2005-11-23 Thread control H
[I already posted this to the gtk-list, I'm not sure which list I should use]

I'll start with apologies for upcoming rant. In general I like Gtk:
I'm programming with it for a couple of years now and it's easy to
learn, reasonably fast, has many bindings, runs on windows, and is
highly themable. However, an ever returning frustration for me is the
lack of a decent combobox. With every release of Gtk I hoped for a
better combo, but to be fair, GtkCombo is in some ways still a better
option than GtkComboBox.

I notice several problems, that don't seem to be solved soon, if at
all. Since I don't understand the inner workings of Gtk and I also
don't have time for that, I'll write to this list with the hope that
something will change, or at least that I know _why_ it is the way it
is.

1. Could someone please explain to me why we don't have a gtkcombobox
   widget that's comparable with the Windows one or QT's combo? Please
   give me at least a good reason! I'll address some specific things
   now:

2. Popup behaviour. Lots about this is already in this thread:
   http://mail.gnome.org/archives/gtk-devel-list/2005-March/msg00149.html
   I can only agree. For me, the most important things are the
   direction of the popup, and the size. Because of screenspace menus
   are sometimes poped up above the widget, sometimes below, therefore
   covering information you just filled in those widgets. A function
   where you can specify the popup behaviour would be nice, eg
   gtk_combo_box_set_popup_direction(DOWN) or
   gtk_combo_box_set_popup_direction(SELECTED) for current behaviour.

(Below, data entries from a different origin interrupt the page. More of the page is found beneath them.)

(** ** Theorems *)

(** A reset makes the pipeline not ready. *)
Class DerivationLaws : Prop := reset_not_ready : forall c, der_EngineReady (ec_Reset c) = false.

(** *** A derivation step *)

Definition step_pending (s : Driver) : bool := dv_stepReq s || dv_delayedStepReq s.

Lemma reqStep_pending s : step_pending (reqStep s) = true.
Proof. unfold reqStep, step, step_pending. case_match; cbn; [apply orb_true_r|done]. Qed.

Lemma reqStep_closed s : dv_closed (reqStep s) = dv_closed s.
Proof. unfold reqStep. by case_match. Qed.

Definition fatal (e : go_error) : Prop := is_panic e = true \/ errors_Is e ErrCritical = true.

(** After a derivation step the driver is in one of four situations: the
    loop has ended, because of a critical error or a panic; another step is
    requested, at once after a success and with a delay after a failure; the
    pipeline waits for L1 data or for the engine, with its attempts forgotten;
    or it needed a reset, and is not ready until it has been reset. *)
Lemma derivation_step_contract `{!DerivationLaws} (env : V) (s : Driver) (Hopen : dv_closed s = false) :
  let s' := handle_step env s in
  match (der_Step env (dv_derivation s)).2 with
  | Ok _ => dv_closed s' = false /\ dv_stepReq s' = true /\ dv_stepAttempts s' = 0
  | Err e =>
      (dv_closed s' = true /\ fatal e) \/
      (dv_closed s' = false /\ step_pending s' = true /\ (dv_stepAttempts s' = 0 \/ dv_stepAttempts s' = dv_stepAttempts s + 1)) \/
      (dv_closed s' = false /\ dv_stepAttempts s' = 0 /\ (e = EOF \/ errors_Is e EngineP2PSyncing = true)) \/
      (dv_closed s' = false /\ errors_Is e ErrReset = true /\ der_EngineReady (dv_derivation s') = false)
  end.
Proof.
  cbv zeta. unfold handle_step. change (dv_derivation (set_steps _ _ _ s)) with (dv_derivation s).
  destruct (der_Step env (dv_derivation s)) as [c [[]|e]]; cbn [snd].
  { unfold reqStep. cbn. done. }
  destruct (is_panic e) eqn:E1; [left; split; [done|by left]|].
  case_bool_decide as E2; [right; right; left; by split; [|split; [|left]]|].
  destruct (errors_Is e EngineP2PSyncing); [right; right; left; by split; [|split; [|right]]|].
  destruct (errors_Is e ErrReset); [right; right; right; split; [done|]; split; [done|apply reset_not_ready]|].
  assert (Hreq : forall n (d : Driver), dv_closed d = false -> dv_stepAttempts d = n ->
    dv_closed (reqStep d) = false /\ step_pending (reqStep d) = true /\ dv_stepAttempts (reqStep d) = n).
  { intros n d Hd Hn. rewrite reqStep_closed, reqStep_pending. split; [done|]. split; [done|]. unfold reqStep. by case_match. }
  destruct (errors_Is e ErrTemporary).
  { right. left. destruct (Hreq _ (set_steps (dv_stepReq (set_derivation c (set_steps false (dv_delayedStepReq s) (dv_stepAttempts s) s)))
      (dv_delayedStepReq s) (dv_stepAttempts s + 1) (set_derivation c (set_steps false (dv_delayedStepReq s) (dv_stepAttempts s) s))) Hopen eq_refl)
      as (H1 & H2 & H3). split; [exact H1|]. split; [exact H2|]. right. exact H3. }
  destruct (errors_Is e ErrCritical) eqn:E5; [left; split; [done|by right]|].
  destruct (errors_Is e NotEnoughData); right; left.
  - split; [by rewrite reqStep_closed|]. split; [by rewrite reqStep_pending|]. by left.
  - split; [by rewrite reqStep_closed|]. split; [by rewrite reqStep_pending|]. right. unfold reqStep. by case_match.
Qed.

   When I make a multi column combo it already behaves much more the
   way I'd like to.

3. Default mode (so no apears-as-list mode) pops up the menu with
   the current selected item at the location (height) of the widget
   itself. If an item from somewhere of the midle was chosen, the menu
   appears both above and below the widget. If you don't know what I
   mean, start gimp and save something. The filetype (extension)
   selection shows this problem. Also, when the active item was near
   the beginning, you already see the full height of menu list, with
   some scrollbar-like thing on top and bottom. Not only does that
   look bad, it's also quite useless, because you'll almost by
   definition want to scroll down, therefore filling the menu; it
   could have shown all items imediately. When the menu is filled with
   all options, these scroll things disappear. If you have so many
   options that they can't fit on the screen, these scroll things
   remain.

   Since these scroll things are not a scrollbar, you can't quickly
   drag the bar and go quickly to the item you're iterested in. So,
   why not make
   A) a scrollbar like in treeview, or
   B) make long items branch like in windows

4. In apears-as-list mode, again te popup direction and size are a
   problem. This time we have a scrollbar however, so a function where
   you can specify the maximum number of items before forcing a
   scrollbar would be nice. Just like in html. I think this really
   should be possible. Others want this as well:
   http://mail.gnome.org/archives/gtk-app-devel-list/2004-June/msg00342.html
   Unfortunately, nobody gave a reaction to this. I really hope at
   least someone will share his thaughts about this.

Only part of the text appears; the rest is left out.